The flowers are small, about 3 cm in diameter.
They come in yellow shades, between bright yellow to pale yellow.

It has 2 pairs of petals, 3 large sepals (outer petals), known as the 'falls' and 3 inner, smaller petals (or tepals, known as the 'standards'. The larger falls are obovate (egg or tear-drop shaped), held at a horizontal angle, have pleated edges and have brown markings on the hafts (the thinner part of the petal heading towards the centre). The smaller and shorter standards are paler (than the falls), almost erect (or vertical) and have a notch at the ends.

The style branches are the same colour as the standards but narrow and acuminate (end in a sharp point).

In June and July (after the flowers have faded), it produces green, globose (spherical) seed capsules. Inside are obovate or occasionally circular, smooth, glabrous (without hair) and brown or dark henne coloured seeds. Which are 3.6–4.6 mm long and 2.5–3.3 mm wide.

=== Biochemistry ===
As most irises are diploid, having two sets of chromosomes. This can be used to identify hybrids and classification of groupings.
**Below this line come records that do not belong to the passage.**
(** * terminal_doom: the raycaster, movement and combat of [doom_v2.py]

    A shallow embedding of the per-frame logic of [main] in [doom_v2.py]:
    key handling (movement, turning, shooting), the per-column ray
    marcher and the ceiling/floor projection.

    Numbers.  Python floats are idealised as exact rationals ([Q]); Python
    ints are [Z].  [int(f)] truncates toward zero, [%] on floats follows
    the sign of the divisor.  The functions of Python's [math] module
    and [random.random] are not defined by the program; they are taken
    as an interface ([Math]) and as a stream of draws. *)

From Stdlib Require Import ZArith QArith Qround Qabs List String Ascii Bool Lia Lqa.
Import ListNotations.

Local Open Scope Z_scope.
Local Open Scope Q_scope.

(** ** Python primitives *)

Module Py.

(** [a < b] on floats, as a boolean. *)
Definition ltb (a b : Q) : bool := (Qnum a * QDen b <? Qnum b * QDen a)%Z.

(** [int(q)]: truncation toward zero. *)
Definition int (q : Q) : Z := Z.quot (Qnum q) (Zpos (Qden q)).

(** [a % m] on floats. *)
Definition fmod (a m : Q) : Q := a - m * inject_Z (Qfloor (a / m)).

(** [abs(a)]. *)
Definition abs (a : Q) : Q := if ltb a 0 then - a else a.

(** [l[i]] on a list, with Python's negative indices. *)
Definition index {A : Type} (l : list A) (i : Z) : option A :=
  let n := Z.of_nat (List.length l) in
  if (i <? 0)%Z
  then (if (n + i <? 0)%Z then None else nth_error l (Z.to_nat (n + i)))
  else nth_error l (Z.to_nat i).

(** [s[i]] on a string. *)
Definition char_at (s : string) (i : Z) : option ascii :=
  let n := Z.of_nat (String.length s) in
  if (i <? 0)%Z
  then (if (n + i <? 0)%Z then None else String.get (Z.to_nat (n + i)) s)
  else String.get (Z.to_nat i) s.

End Py.

(** ** Exceptions and non-termination *)

Inductive exn : Type := IndexError | ZeroDivisionError.

(** The outcome of running a piece of the program: a value, a raised
    exception, or [Diverge] when the iteration budget given to a loop
    was not enough. *)
Inductive res (A : Type) : Type :=
| Ret (a : A)
| Raise (e : exn)
| Diverge.
Arguments Ret {A} a.
Arguments Raise {A} e.
Arguments Diverge {A}.

Definition bind {A B : Type} (m : res A) (k : A -> res B) : res B :=
  match m with
  | Ret a => k a
  | Raise e => Raise e
  | Diverge => Diverge
  end.

Notation "x <- m ;; k" := (bind m (fun x => k))
  (at level 61, m at next level, right associativity).

Definition of_option {A : Type} (o : option A) (e : exn) : res A :=
  match o with Some a => Ret a | None => Raise e end.

(** ** The [math] module, as an interface *)

Class Math : Type := {
  m_cos : Q -> Q;
  m_sin : Q -> Q;
  m_radians : Q -> Q;
  m_degrees : Q -> Q;
  m_atan2 : Q -> Q -> Q;
  m_sqrt : Q -> Q
}.

(** ** Grid model *)

Definition grid : Type := list string.

Definition MAP : grid := [
  "########################################";
  "#......................................#";
  "#...###LLL#............................#";
  "#...#C...#............................P#";
  "#...#....D.........................#####";
  "#...######...........................###";
  "#....P...P............................##";
  "#....####...........................####";
  "#....#..#.............................##";
  "#....#C.#....###......................##";
  "#....####....#C#......................##";
  "#............###.....................###";
  "#...P................................P##";
  "#...#...#...#...#.....................##";
  "#......................................#";
  "########################################"
]%string.

Definition FOV : Z := 70.
Definition DEPTH : Z := 16.

(** [len(MAP)] *)
Definition height (g : grid) : Z := Z.of_nat (List.length g).

(** [len(MAP[0])] *)
Definition width (g : grid) : res Z :=
  r <- of_option (Py.index g 0) IndexError ;;
  Ret (Z.of_nat (String.length r)).

(** [MAP[y][x]] *)
Definition cell (g : grid) (y x : Z) : res ascii :=
  r <- of_option (Py.index g y) IndexError ;;
  of_option (Py.char_at r x) IndexError.

(** Every row as long as the first, and at least one row. *)
Definition rectangular (g : grid) : bool :=
  match g with
  | [] => false
  | r0 :: rs => forallb (fun r => Nat.eqb (String.length r) (String.length r0)) rs
  end.

(** ** Ray marcher (the [while] loop of the column renderer) *)

Definition step_size : Q := 2 # 100.

(** The locals the loop reads and writes. *)
Record ray : Type := mkRay {
  ray_x : Q;
  ray_y : Q;
  distance_to_wall : Q;
  hit_wall : bool;
  hit_lower_wall : bool;
  hit_pillar : bool;
  hit_corner : bool;
  boundary : bool;
  wall_orientation : Z;
  adjacent_walls : list (Z * Z)
}.

Definition ray_start (player_x player_y : Q) : ray :=
  mkRay player_x player_y 0 false false false false false 0 [].

(** The [if test_x < 0.02 ... elif ...] chain; [o] is the orientation
    before the test. *)
Definition wall_side (test_x test_y : Q) (o : Z) : Z :=
  if Py.ltb test_x (2 # 100) then 0%Z
  else if Py.ltb (98 # 100) test_x then 0%Z
  else if Py.ltb test_y (2 # 100) then 1%Z
  else if Py.ltb (98 # 100) test_y then 1%Z
  else o.
(** * plaso/output/tln.py: the TLN and l2tTLN output modules

    A shallow embedding of the TLN field formatting helper and of the two
    output modules built on it, followed by the properties of the
    formatting contracts: description composition, the formatter-not-found
    failure, timestamp conversion, the notes fallback, the two field
    configurations and the callback registry. *)

From Stdlib Require Import ZArith Ascii String DecimalString DecimalZ DecimalPos Lia.
From stdpp Require Import gmap strings list.

Local Open Scope Z_scope.

(** ** Python built-ins used by the module *)

Module Py.

(** [str.replace(old, new)] for a non-empty [old]: a left-to-right scan
    that replaces every non-overlapping occurrence.  [skip] counts the
    characters of a matched occurrence that are still to be dropped. *)
Fixpoint replace_from (old new : string) (skip : nat) (s : string) : string :=
  match s with
  | EmptyString => EmptyString
  | String c rest =>
      match skip with
      | S k => replace_from old new k rest
      | O =>
          if String.prefix old s
          then new +:+ replace_from old new (Nat.pred (String.length old)) rest
          else String c (replace_from old new 0 rest)
      end
  end.

(** With an empty [old], Python puts [new] before every character and
    at the end. *)
Fixpoint intersperse_before (new s : string) : string :=
  match s with
  | EmptyString => new
  | String c rest => new +:+ String c (intersperse_before new rest)
  end.

Definition str_replace (s old new : string) : string :=
  match old with
  | EmptyString => intersperse_before new s
  | String _ _ => replace_from old new 0 s
  end.

(** ['{0:d}'.format(n)]: the decimal numeral of an integer, with a
    leading minus sign when it is negative. *)
Definition format_d (n : Z) : string :=
  NilZero.string_of_int (Z.to_int n).

(** [x or d] on an optional string: [None] and [''] are falsy. *)
Definition or_else (x : option string) (d : string) : string :=
  match x with
  | Some (String c rest) => String c rest
  | Some EmptyString | None => d
  end.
It has a chromosome count: 2n=20.

== Taxonomy ==
Iris koreana is pronounced as EYE-ris kor-ee-AH-nuh.

It is written as 노랑붓꽃 in Korean language.

It has the common name of Dwarf woodland Korean iris.

The Latin specific epithet koreana refers to the country where it was found, Korea.

It was first published and described by Takenoshin Nakai in 'Repertorium Specierum Novarum Regni Vegetabilis' (Centralblatt für Sammlung und Veroffentlichung von Einzeldiagnosen neuer Pflanzen. (Edited by Friedrich Fedde in Berlin), Vol.2 in 1914.

It was verified by United States Department of Agriculture Agricultural Research Service on 4 April 2003.

Iris koreana and Iris rossii are on the list of legally protected species, rare plants and endemic plants in the Dakibong and Bonghwabong regions of Korea.

== Native ==
Iris koreana is native to temperate areas of Asia.

=== Range ===
It is only found in Korea.

It is found in various national parks (of Korea) including Jirisan, Gyeongju, Seoraksan, Songnisan, Naejangsan, Sobaeksan, Wolchulsan and Byeonsan bando.

One reference mentions that it is also native to China, but this might only mean cultivated and then naturalised within China.

=== Habitat ===
It prefers to grow in dry woodlands, and forests.

== Cultivation ==
Iris koreana is thought easy to grow in typical to dry woodland garden conditions.

It is hardy between USDA Zone 4a (-30 °F) and 8b. (15 °F).

It prefers positions in part sun to light shade, and it likes soils that are moist (especially in the winter and spring), rich and between strongly acidic too alkaline.

It can be propagated by division, cutting the rhizome into large sections to be re-planted.
It can also be grown from seed, collected from the plant (after the flowering has finished), as the collected seed does not store very well, it is recommended to sow the seed as soon as possible.

The iris is thought to be resistant to deer.

It is only available from a few select specialty nurseries in the US.

It is rarely cultivated in British gardens.

== Hybrids and cultivars ==
There is a known cultivar Iris koreana 'Firefly Shuffle', which was hybridized by Darrell Probst of the Garden Vision Nursery in 2010.